**Task prompt:**
Would you please retype, exactly, the lines of the listing below between the line with "differs in the" and the line with "destruct (Z.eqb_spec j i) as [->|Hne].", inclusive?

**Exercise materials:**
(** C2. Arguments on 64-bit x86, through the kernel: [pink_write_argument] on a
    stopped tracee, then a new [pink_regset_fill], then [pink_read_argument]
    gives back the value written (for a 32-bit task its sign-extended low half), and
    the other five arguments and the ABI are as before.  In the tracee the user area
    differs in the eight bytes of that argument's register and nowhere else; its
    memory, and whether it is a 32-bit task, are as they were. *)
Theorem pink_write_read_argument k e pid r i v :
  stopped k pid -> length (user_area k pid) = sizeof_regs c ->
  x86_filled c (compat_task k pid) (user_area k pid) r -> 0 <= i < 6 ->
  exists k' r',
    pink_write_argument c pid r i v (CState k e) = Ret (0, r) (CState k' 0) /\
    pink_regset_fill c pid r (CState k' 0) = Ret (0, r') (CState k' 0) /\
    user_area k' pid =
      splice (user_area k pid) (8 * nth (Z.to_nat i) (task_args (compat_task k pid)) 0%nat)
        (le_split 8 v) /\
    compat_task k' pid = compat_task k pid /\ (forall a, tmem k' pid a = tmem k pid a) /\
    rs_abi r' = rs_abi r /\
    (forall j, 0 <= j < 6 ->
       pink_read_argument c pid r' j (CState k' 0) =
       if j =? i then Ret (0, Some (task_value (compat_task k pid) v)) (CState k' 0)
       else match pink_read_argument c pid r j (CState k 0) with
            | Ret a _ => Ret a (CState k' 0)
            | _ => Undef
            end).
Proof.
  intros Hs Hu Hf Hi. pose proof Hf as (Ha & Hl & _).
  destruct (write_argument_run k e pid r i v Hs Hu Ha Hi) as (k' & Hw & Hset).
  set (compat := compat_task k pid) in *. set (u := user_area k pid) in *.
  set (reg := nth (Z.to_nat i) (task_args compat) 0%nat) in *.
  assert (Hreg : (reg <= 14)%nat).
  { destruct (arg_pair i Hi) as (? & a & q & _ & _ & _ & _ & Hna & Hnq & ? & ?).
    unfold reg, task_args. destruct compat; lia. }
  destruct (fill_after_set k k' 0 pid reg v r Hset ltac:(lia) Hu Hl) as (r' & Hfill & Hf').
  fold compat u in Hf'.
  exists k', r'. split_and!; [done | done | | apply Hset.. | |].
  - destruct Hset as (_ & _ & -> & _). unfold set_member. by rewrite build_endian.
  - destruct Hf' as (Ha' & _). rewrite Ha', Ha, !task_abi_cases, x86_64_r_set by (done || lia).
    rewrite decide_False; [done|]. unfold ORIG_RAX. lia.
  - intros j Hj. rewrite (read_argument_filled _ compat _ _ _ _ Hf' Hj).
    rewrite (read_argument_filled _ compat _ _ _ _ Hf Hj). unfold task_arg.
    rewrite x86_64_r_set by (done || lia).
    destruct (Z.eqb_spec j i) as [->|Hne].
    + rewrite decide_True by done. unfold task_value. destruct compat; [|by rewrite to_long_mod].
      rewrite <- (to_int_mod (v mod 2 ^ 64)), <- (to_int_mod v). do 4 f_equal.
      rewrite Z.mod_mod_divide; [done|]. by exists (2 ^ 32).
    + rewrite decide_False; [done|]. unfold reg. intros Heq.
      eapply (args_distinct compat j i) in Heq; [done..|]. done.
Qed.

**Exercise answer:**
    differs in the eight bytes of that argument's register and nowhere else; its
    memory, and whether it is a 32-bit task, are as they were. *)
Theorem pink_write_read_argument k e pid r i v :
  stopped k pid -> length (user_area k pid) = sizeof_regs c ->
  x86_filled c (compat_task k pid) (user_area k pid) r -> 0 <= i < 6 ->
  exists k' r',
    pink_write_argument c pid r i v (CState k e) = Ret (0, r) (CState k' 0) /\
    pink_regset_fill c pid r (CState k' 0) = Ret (0, r') (CState k' 0) /\
    user_area k' pid =
      splice (user_area k pid) (8 * nth (Z.to_nat i) (task_args (compat_task k pid)) 0%nat)
        (le_split 8 v) /\
    compat_task k' pid = compat_task k pid /\ (forall a, tmem k' pid a = tmem k pid a) /\
    rs_abi r' = rs_abi r /\
    (forall j, 0 <= j < 6 ->
       pink_read_argument c pid r' j (CState k' 0) =
       if j =? i then Ret (0, Some (task_value (compat_task k pid) v)) (CState k' 0)
       else match pink_read_argument c pid r j (CState k 0) with
            | Ret a _ => Ret a (CState k' 0)
            | _ => Undef
            end).
Proof.
  intros Hs Hu Hf Hi. pose proof Hf as (Ha & Hl & _).
  destruct (write_argument_run k e pid r i v Hs Hu Ha Hi) as (k' & Hw & Hset).
  set (compat := compat_task k pid) in *. set (u := user_area k pid) in *.
  set (reg := nth (Z.to_nat i) (task_args compat) 0%nat) in *.
  assert (Hreg : (reg <= 14)%nat).
  { destruct (arg_pair i Hi) as (? & a & q & _ & _ & _ & _ & Hna & Hnq & ? & ?).
    unfold reg, task_args. destruct compat; lia. }
  destruct (fill_after_set k k' 0 pid reg v r Hset ltac:(lia) Hu Hl) as (r' & Hfill & Hf').
  fold compat u in Hf'.
  exists k', r'. split_and!; [done | done | | apply Hset.. | |].
  - destruct Hset as (_ & _ & -> & _). unfold set_member. by rewrite build_endian.
  - destruct Hf' as (Ha' & _). rewrite Ha', Ha, !task_abi_cases, x86_64_r_set by (done || lia).
    rewrite decide_False; [done|]. unfold ORIG_RAX. lia.
  - intros j Hj. rewrite (read_argument_filled _ compat _ _ _ _ Hf' Hj).
    rewrite (read_argument_filled _ compat _ _ _ _ Hf Hj). unfold task_arg.
    rewrite x86_64_r_set by (done || lia).
    destruct (Z.eqb_spec j i) as [->|Hne].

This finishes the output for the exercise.